Top of EXERCISE INPUT

Definition ie_ok (e : regreq_ie) : Prop :=
  match e with
  | IE_capability v => Z.of_nat (length v) < 256
  | IE_security b0 b1 more => is_u8 b0 ∧ is_u8 b1 ∧ Z.of_nat (length more) < 254
  | IE_nssai n => Forall snssai_ok n ∧ Z.of_nat (length (EncodeNSSAI n)) < 256
  | IE_tlve iei v => is_reg_tlve iei = true ∧ Z.of_nat (length v) < 65536
  | IE_tlv iei v =>
      is_reg_tlve iei = false ∧ 0 <= iei < 0x80 ∧ Z.of_nat (length v) < 256
      ∧ iei ≠ IEI5GMMCapability ∧ iei ≠ IEIUESecurityCapability ∧ iei ≠ IEIRequestedNSSAI
  | IE_tv iei => 0x80 <= iei < 256
  end.

Definition ie_octets (e : regreq_ie) : bytes :=
  match e with
  | IE_capability v => tlv IEI5GMMCapability v
  | IE_security b0 b1 more => tlv IEIUESecurityCapability (b0 :: b1 :: more)
  | IE_nssai n => tlv IEIRequestedNSSAI (EncodeNSSAI n)
  | IE_tlve iei v => tlve iei v
  | IE_tlv iei v => tlv iei v
  | IE_tv iei => [iei]
  end.

(** What an element contributes to the message: the last of several wins. *)
Definition ie_apply (s : RegistrationRequest) (e : regreq_ie) : RegistrationRequest :=
  match e with
  | IE_capability v => set_FiveGMMCapability v s
  | IE_security b0 b1 more =>
      set_rr_UESecurityCapability
        {| EA0 := bit_set b0 128; EA1 := bit_set b0 64; EA2 := bit_set b0 32; EA3 := bit_set b0 16;
           EA4 := false; EA5 := false; EA6 := false; EA7 := false;
           IA0 := bit_set b1 128; IA1 := bit_set b1 64; IA2 := bit_set b1 32; IA3 := bit_set b1 16;
           IA4 := false; IA5 := false; IA6 := false; IA7 := false;
           Raw := b0 :: b1 :: more |} s
  | IE_nssai n => set_RequestedNSSAI n s
  | _ => s
  end.

#[global] Instance ie_ok_dec e : Decision (ie_ok e).
Proof. destruct e; simpl; apply _. Defined.

Lemma regreq_ie_parses s e : ie_ok e → parses 1 regreq_body s (ie_octets e) (ie_apply s e).
Proof.
  intros Hok. apply parses_step; [lia|apply regreq_consumes|destruct e; simpl; lia|].
  intros pre rest. unfold regreq_body.
  destruct e as [v|b0 b1 more|n|iei v|iei v|iei]; cbn [ie_octets ie_apply ie_ok] in *;
    try unfold tlv at 1; try unfold tlve at 1; cbn [app]; rewrite ReadByte_cons.
  - simpl. rewrite must_LV_iei by done. done.
  - change (IEIUESecurityCapability =? IEI5GMMCapability) with false.
    change (IEIUESecurityCapability =? IEIUESecurityCapability) with true. cbv iota.
    change (b0 :: b1 :: more ++ rest) with ((b0 :: b1 :: more) ++ rest).
    rewrite (must_LV_iei _ _ (b0 :: b1 :: more)) by (simpl; lia). done.
  - change (IEIRequestedNSSAI =? IEI5GMMCapability) with false.
    change (IEIRequestedNSSAI =? IEIUESecurityCapability) with false.
    change (IEIRequestedNSSAI =? IEIRequestedNSSAI) with true. cbv iota.
    destruct Hok. rewrite must_LV_iei by done. by rewrite DecodeNSSAI_EncodeNSSAI.
  - destruct Hok as [Hi Hl]. unfold is_reg_tlve in *.
    destruct (Z.eqb_spec iei IEI5GMMCapability) as [->|_]; [done|].
    destruct (Z.eqb_spec iei IEIUESecurityCapability) as [->|_]; [done|].
    destruct (Z.eqb_spec iei IEIRequestedNSSAI) as [->|_]; [done|].
    rewrite Hi, !ReadByte_cons. rewrite be16_split by (unfold is_u16; lia).
    rewrite Nat2Z.id, ReadBytes_app by done. unfold tlve. by rewrite <- !app_assoc.
  - destruct Hok as (Hi & Hr & Hl & H1 & H2 & H3).
    rewrite !(proj2 (Z.eqb_neq iei _)), Hi by done.
    destruct (Z.ltb_spec iei 0x80); [|lia]. rewrite ReadByte_cons.
    rewrite u8_small by (unfold is_u8; lia).
    rewrite Nat2Z.id, ReadBytes_app by done. unfold tlv. rewrite u8_small by (unfold is_u8; lia).
    by rewrite <- !app_assoc.
  - unfold is_reg_tlve, IEI5GMMCapability, IEIUESecurityCapability, IEIRequestedNSSAI,
      IEINASMessageContainer, IEIEPSNASMsgContainer, IEIAdditionalGUTI, IEIPayloadContainerReg,
      IEILADNIndication.
    rewrite !(proj2 (Z.eqb_neq iei _)) by lia. simpl.
    destruct (Z.ltb_spec iei 0x80); [lia|done].
Qed.

Lemma regreq_ies_parses s es :
  Forall ie_ok es → parses 1 regreq_body s (es ≫= ie_octets) (foldl ie_apply s es).
Proof.
  intros Hok. revert s. induction Hok as [|e es He Hes IH]; intros s; [apply parses_nil|].
  simpl. eapply parses_app; [by apply regreq_ie_parses|apply IH].
Qed.

(** The message before its optional part. *)
Definition regreq_init (combined : Z) (mi : MobileIdentity) : RegistrationRequest :=
  {| RegistrationType := Z.land combined 7;
     FollowOnRequest := Z.land (combined ≫ 3) 1 =? 1;
     rr_NGKSI := mkNGKSI (Z.land (combined ≫ 4) 7) (Z.land (combined ≫ 7) 1);
     rr_MobileIdentity := mi;
     FiveGMMCapability := []; rr_UESecurityCapability := None; RequestedNSSAI := None |}.

(** The mandatory part: octet 4 and the LV-E mobile identity. *)
Definition regreq_header (combined : Z) (mi : bytes) : bytes :=
  combined :: u8 (Z.of_nat (length mi) ≫ 8) :: u8 (Z.of_nat (length mi)) :: mi.

Lemma DecodeRegistrationRequest_header combined mi m opt :
  Z.of_nat (length mi) < 65536 → DecodeMobileIdentity mi = Ok m →
  DecodeRegistrationRequest (regreq_header combined mi ++ opt)
  = for_reader 1 regreq_body (rd (regreq_header combined mi) opt) (regreq_init combined m).
Proof.
  intros Hl Hm. unfold DecodeRegistrationRequest, regreq_header. simpl.
  set (hi := u8 (_ ≫ 8)). set (lo := u8 (Z.of_nat _)).
  change (mkReader _ 3) with (rd [combined; hi; lo] (mi ++ opt)). unfold hi at 2, lo at 2.
  rewrite be16_split by (unfold is_u16; lia). rewrite Nat2Z.id, must_bytes_app by done. simpl. by rewrite Hm.
Qed.

(** The Registration Request decoder reads the whole grammar of
    TS 24.501 Table 8.2.6.1.1: on a mandatory part followed by any sequence of
    well-formed optional elements, in any order and known or not, it returns the
    fields of the mandatory part updated by each element in turn. *)
Lemma DecodeRegistrationRequest_ies combined mi m es :
  Z.of_nat (length mi) < 65536 → DecodeMobileIdentity mi = Ok m → Forall ie_ok es →
  DecodeRegistrationRequest (regreq_header combined mi ++ (es ≫= ie_octets))
  = Ok (foldl ie_apply (regreq_init combined m) es).
Proof.
  intros Hl Hm Hes. rewrite (DecodeRegistrationRequest_header _ _ m) by done.
  apply for_reader_parses; [lia|apply regreq_consumes|by apply regreq_ies_parses].
Qed.

(** ** The run-time panic of the Requested NSSAI *)

Lemma DecodeNSSAI_cases b : bytes_ok b →
  match DecodeNSSAI b with
  | Ok _ => ¬ nssai_zero_end b
  | Panic => nssai_zero_end b
  | Err _ | OutOfFuel => False
  end.
Proof. intros. by apply (nssai_loop_cases (length b) [] b []). Qed.

Lemma DecodeNSSAI_panic b : bytes_ok b → nssai_zero_end b → DecodeNSSAI b = Panic.
Proof. intros Hb Hz. pose proof (DecodeNSSAI_cases b Hb). by destruct (DecodeNSSAI b). Qed.

Lemma regreq_body_nssai_panic pre v rest s :
  bytes_ok v → Z.of_nat (length v) < 256 → nssai_zero_end v →
  regreq_body (rd pre (tlv IEIRequestedNSSAI v ++ rest)) s = Panic.
Proof.
  intros Hb Hl Hz. unfold regreq_body. unfold tlv at 1. cbn [app]. rewrite ReadByte_cons.
  change (IEIRequestedNSSAI =? IEI5GMMCapability) with false.
  change (IEIRequestedNSSAI =? IEIUESecurityCapability) with false.
  change (IEIRequestedNSSAI =? IEIRequestedNSSAI) with true. cbv iota.
  rewrite must_LV_iei by done. by rewrite DecodeNSSAI_panic.
Qed.

(** A Registration Request that carries, after any well-formed optional
    elements, a Requested NSSAI whose value ends in a bare zero length octet
    makes the decoder index past the end of the value: the run panics, whatever
    follows. *)
Lemma DecodeRegistrationRequest_nssai_panic combined mi m es v rest :
  Z.of_nat (length mi) < 65536 → DecodeMobileIdentity mi = Ok m → Forall ie_ok es →
  bytes_ok v → Z.of_nat (length v) < 256 → nssai_zero_end v →
  DecodeRegistrationRequest
    (regreq_header combined mi ++ (es ≫= ie_octets) ++ tlv IEIRequestedNSSAI v ++ rest) = Panic.
Proof.
  intros Hl Hm Hes Hb Hv Hz. rewrite (DecodeRegistrationRequest_header _ _ m) by done.
  rewrite (regreq_ies_parses _ es Hes).
  rewrite for_reader_step by (lia || apply regreq_consumes).
  rewrite bool_decide_eq_true_2 by (rewrite Len_rd; simpl; lia).
  by rewrite regreq_body_nssai_panic.
Qed.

Bottom of EXERCISE INPUT

Set the entries down again exactly, beginning with their first line and ending with the line that contains "IEIRequestedNSSAI (EncodeNSSAI n)"; omit all other lines.

Definition ie_ok (e : regreq_ie) : Prop :=
  match e with
  | IE_capability v => Z.of_nat (length v) < 256
  | IE_security b0 b1 more => is_u8 b0 ∧ is_u8 b1 ∧ Z.of_nat (length more) < 254
  | IE_nssai n => Forall snssai_ok n ∧ Z.of_nat (length (EncodeNSSAI n)) < 256
  | IE_tlve iei v => is_reg_tlve iei = true ∧ Z.of_nat (length v) < 65536
  | IE_tlv iei v =>
      is_reg_tlve iei = false ∧ 0 <= iei < 0x80 ∧ Z.of_nat (length v) < 256
      ∧ iei ≠ IEI5GMMCapability ∧ iei ≠ IEIUESecurityCapability ∧ iei ≠ IEIRequestedNSSAI
  | IE_tv iei => 0x80 <= iei < 256
  end.

Definition ie_octets (e : regreq_ie) : bytes :=
  match e with
  | IE_capability v => tlv IEI5GMMCapability v
  | IE_security b0 b1 more => tlv IEIUESecurityCapability (b0 :: b1 :: more)
  | IE_nssai n => tlv IEIRequestedNSSAI (EncodeNSSAI n)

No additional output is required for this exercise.